Needs and Fulfilment
Luckily one of my favourite and fulfilling things for me is to play and interact with my son. This coupled with the fear of missing out on things, such as seeing him develop and grow, makes me want to be a very present Dad. The time goes quickly and it’s not coming back.
So what is the perfect amount of family time, is there such a thing as enough? To many people there is probably no upper limit to maximising family time. For me, my selfish need for fulfilment gets in the way. And unfortunately it is a need. Like sleep. One can’t simply just remove sleep to gain more hours. It would be detrimental to health and reduce the quality of family time. Similarly, I also can’t stop my ambition and work in pursuit of it. To do so would also be problematic. Feeling unfulfilled quickly turns to frustration, resentment and often general unhappiness. These are feelings that you do not want to harbour at all, let alone bring anywhere near your family.
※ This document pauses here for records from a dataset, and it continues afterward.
(** * Educational Initiatives design-pattern demos: a shallow embedding

    Two Python scripts are modelled:
    - [KananGadhia2.py]: the meeting-room office (Observer, Singleton and
      Command patterns), in [Module Office];
    - [KananGadhia.py]: the sorting strategies (Strategy pattern), in
      [Module Strategy], and the other pattern demos in the modules that
      follow.

    Python objects live in a store and are referred to by location, so that
    a [Room] fetched from the registry, held by a command and mutated by a
    method is one shared object.  Python integers are unbounded: [Z].
    Everything printed is appended, line by line, to [stdout].  Where a
    method calls itself or another object's method of the same name to a
    depth that grows with its input ([quick_sort], [get_description]), the
    interpreter's bounded call stack is part of the model. *)

From stdpp Require Import base option list list_numbers sorting gmap strings pretty.

Local Open Scope Z_scope.

(** ** Python built-ins used by both scripts *)

Module Py.

(** [range(start, stop)] and [range(stop)]. *)
Definition range2 (start stop : Z) : list Z := seqZ start (stop - start).
Definition range (stop : Z) : list Z := range2 0 stop.

(** Position addressed by the subscript [i] of a sequence of length [n]:
    negative subscripts count from the end, anything else out of range
    raises [IndexError] (here [None]). *)
Definition index (n i : Z) : option nat :=
  if decide (0 ≤ i < n) then Some (Z.to_nat i)
  else if decide (- n ≤ i < 0) then Some (Z.to_nat (n + i))
  else None.

(** [len(l)] *)
Definition len {A} (l : list A) : Z := Z.of_nat (length l).

(** [l[i]] *)
Definition getitem {A} (l : list A) (i : Z) : option A :=
  k ← index (len l) i; l !! k.

(** [l[i] = v] *)
Definition setitem {A} (l : list A) (i : Z) (v : A) : option (list A) :=
  k ← index (len l) i; Some (<[k := v]> l).

(** [str(n)] for an integer, as an f-string renders it. *)
Definition str (n : Z) : string := pretty n.

End Py.

(** ** Exceptions and the call stack *)

(** The exceptions that the modelled calls can raise. *)
Inductive exception := IndexError | TypeError | AttributeError | RecursionError.

(** How a call ends: it returns a value or raises an exception. *)
Inductive result (A : Type) :=
| Returns (a : A)
| Raises (e : exception).
Arguments Returns {A} a.
Arguments Raises {A} e.

#[global] Instance result_ret : MRet result := λ A, Returns.
#[global] Instance result_bind : MBind result := λ A B k m,
  match m with
  | Returns a => k a
  | Raises e => Raises e
  end.

(** A step that can only fail with the exception [e]. *)
Definition or_raise {A} (e : exception) (o : option A) : result A :=
  match o with
  | Some a => Returns a
  | None => Raises e
  end.

(** The interpreter's stack is bounded ([sys.getrecursionlimit()], 1000 by
    default).  A call of a function or method written in the scripts takes
    one frame for as long as it runs; [depth] is the number of frames still
    free when a call is made, and with none free the call raises
    [RecursionError] before its body starts.  Built-in functions ([len],
    [range], [print]) are taken to need no frame. *)
Definition call {A} (depth : nat) (body : nat → result A) : result A :=
  match depth with
  | O => Raises RecursionError
  | S depth' => body depth'
  end.

(** ** KananGadhia2.py: rooms, the office manager and booking commands *)

Module Office.

Abbreviation loc := nat.

(** The two concrete observer classes; their instances carry no state.
    The base class [Observer], whose [update] does nothing, is never
    instantiated. *)
Inductive Observer := AC | Lights.

Record Room := mkRoom {
  room_number : Z;
  occupied : bool;
  max_capacity : Z;
  observers : list Observer
}.

Record OfficeManager := mkOfficeManager {
  rooms : list loc
}.

(** The interpreter state the script can observe: the [Room] objects, the
    [OfficeManager] objects, the class attribute [OfficeManager._instance]
    and the lines printed so far. *)
Record World := mkWorld {
  room_heap : gmap loc Room;
  manager_heap : gmap loc OfficeManager;
  _instance : option loc;
  stdout : list string
}.

Definition empty_world : World := mkWorld ∅ ∅ None [].

(** *** A state monad with failure

    [None] stands for a raised exception ([AttributeError] on a reference
    that is not an object of the expected class, [IndexError]). *)

Definition M (A : Type) : Type := World → option (A * World).

#[global] Instance M_ret : MRet M := λ A a w, Some (a, w).
#[global] Instance M_bind : MBind M := λ A B k m w,
  match m w with
  | Some (a, w') => k a w'
  | None => None
  end.

Definition lift {A} (o : option A) : M A := λ w,
  match o with Some a => Some (a, w) | None => None end.

Definition print (line : string) : M unit := λ w,
  Some (tt, mkWorld (room_heap w) (manager_heap w) (_instance w) (stdout w ++ [line])).

Definition load_room (self : loc) : M Room := λ w,
  match room_heap w !! self with Some r => Some (r, w) | None => None end.

Definition store_room (self : loc) (r : Room) : M unit := λ w,
  Some (tt, mkWorld (<[self := r]> (room_heap w)) (manager_heap w) (_instance w) (stdout w)).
Of course, the above should only be considered after partners and kids needs and fulfilment requirements are met. Happiness can be a tricky path to navigate. Maybe the cure is to defeat the demon of ambition and the need to achieve. Is there an inverse life coach that one can work with to be happy to achieve less? This seems a little strange but it’s probably a thing.
Superpower
I think ambition is a great thing, to me it’s a superpower. It would be only the relentless unconstrained pursuit of ambition that would be a problem for everything else on my life. I like the idea of reframing how we can define ‘achievement’. It’s easy to get caught up in trying to do great things. But much of what would define great things would likely come from external validations. If you want to have your name written into history, that’s for other people to see. You’ll be gone.
Achievements also could be measured by the strength of relationships we create. The positive impacts we had on others. The memories we create with our loved ones. The legacy values we pass on to the next generation. Focussing on these as part of an ambitious pursuit, can help to align the balance. The idea is not to temper ambition, that would be like superman deciding not to fly. I believe we should take full advantage of the superpower of ambition, but - become crystal clear on what you really want to achieve with the time that we have.
New achievement reached today, I just taught my son where his toes are.
Kevin I really enjoyed this. Definitely something I’m wrestling with too and I love the idea that the answer lies somewhere in aligning all ambitions (personal and professional).
Rae Katz wrote something similar this week, noting that in the best cases, you find what is easy and fun (vs. hard and requiring struggle) is actually just a symptom of the right fit. I’m finding that being a new mom and ambitious human is a right fit in very particular ways and instances and I’m learning to double down on those places where they intersect.